U.S. District Judges Vince Chhabria and Edward Chen of the Northern District of California separately decided on Wednesday that juries should decide whether Lyft and Uber have been misclassifying drivers as independent contractors.
Ruling in the Lyft case, Chhabria said the question has no clear answer.
“[B]ecause the numerous factors for deciding whether a worker is an employee or an independent contractor point in decidedly different directions, a reasonable jury could go either way,” Chhabria wrote in his 19-page decision. “Accordingly, there must be a trial.”
Chhabria mused in his ruling that Lyft drivers seem like independent contractors in some respects; they can work as little or as much as they want, he noted. But in other ways, they seem more like employees. “Some drivers no doubt treat their work as a full-time job—their livelihood may depend solely or primarily on weekly payment from Lyft, even while they lack any power to negotiate their rate of pay,” he wrote.
In the Uber case, Chen called classification a mixed question of fact and law that must be resolved by a jury. He rejected Uber’s contention that its drivers serve passengers, not the company, and therefore can’t be considered employees.
“It’s obvious drivers perform a service for Uber because Uber simply would not be a viable business entity without its drivers,” he wrote.
Chhabria made a similar point, calling drivers work “central not tangential to Lyft’s business.”
Chhabria attacked a line of defense that many so-called sharing-economy companies have used to argue they are not bound by existing regulation: that the companies are simply platforms that connect service providers with wanting customers.
“Under this theory, Lyft drivers perform services only for their riders, while Lyft is an uninterested bystander of sorts, merely furnishing a platform that allows drivers and riders to connect, analogous perhaps to a company like eBay,” Chhabria said. “But that is obviously wrong.”
Both Lyft and Uber are fighting proposed class actions on behalf of drivers who claim they were denied certain benefits. California provides far greater protections to employees than it does to independent contractors, including minimum wage, workers’ compensation, meal and rest breaks and sometimes overtime pay.
Shannon Liss-Riordan of Lichten & Liss-Riordan, who represents plaintiffs in both the Lyft and Uber case, said Wednesday’s orders reaffirm that Lyft and Uber have to “play by the rules, just like everybody else.”
Lyft attorney Thomas McInerney, managing shareholder for Ogletree, Deakins, Nash, Smoak & Stewart, declined to comment, as did a a Lyft spokeswoman. Uber is represented by Morgan, Lewis & Bockius.
Chhabria and Chen each rested their decisions in part on the 1989 U.S. Supreme Court decision in S. G. Borello & Sons v. Dept. of Industrial Relations, which set up several questions to determine a worker’s employment status. But both judges concluded a Borello analysis yielded no clear answer.

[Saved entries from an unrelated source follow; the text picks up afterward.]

(* ===== verification/TableSafety.v ===== *)
(** * Memory safety of the section codecs

    The codecs of all three standards, together. *)

From S2P Require Export MpegSections DvbSections AtscSections.

(** The codecs of sections with an extended header. *)
Definition extended_codecs : list (M unit) :=
  [mpeg_pat_section_codec; mpeg_cat_section_codec; mpeg_pmt_section_codec; mpeg_tsdt_section_codec;
   mpeg_metadata_section_codec; mpeg_odsmt_section_codec;
   dvb_nit_section_codec; dvb_bat_section_codec; dvb_sdt_section_codec; dvb_eit_section_codec;
   dvb_sit_section_codec; dvb_tva_container_section_codec;
   atsc_section_psip_decode; atsc_cvct_section_codec; atsc_tvct_section_codec; atsc_mgt_section_codec;
   atsc_eit_section_codec; atsc_ett_section_codec; atsc_stt_section_codec; atsc_dcct_section_codec;
   atsc_rrt_section_codec].

(** And of sections with the short one. *)
Definition short_codecs : list (M unit) :=
  [dvb_rst_section_codec; dvb_tdt_section_codec; dvb_tot_section_codec; dvb_dit_section_codec;
   dvb_st_section_codec].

For example, the fact that Lyft and Uber can “terminate at will” is “strong evidence in support of an employment relationship.” However, independent contractors are also defined by their freedom to work their own hours and not be controlled by an immediate supervisor or manager, criteria that seem to fit most Lyft and Uber drivers.
Chhabria said California law hasn’t been updated to reflect modern models of working. “The jury in this case,” he wrote, “will be handed a square peg and asked to choose between two round holes.”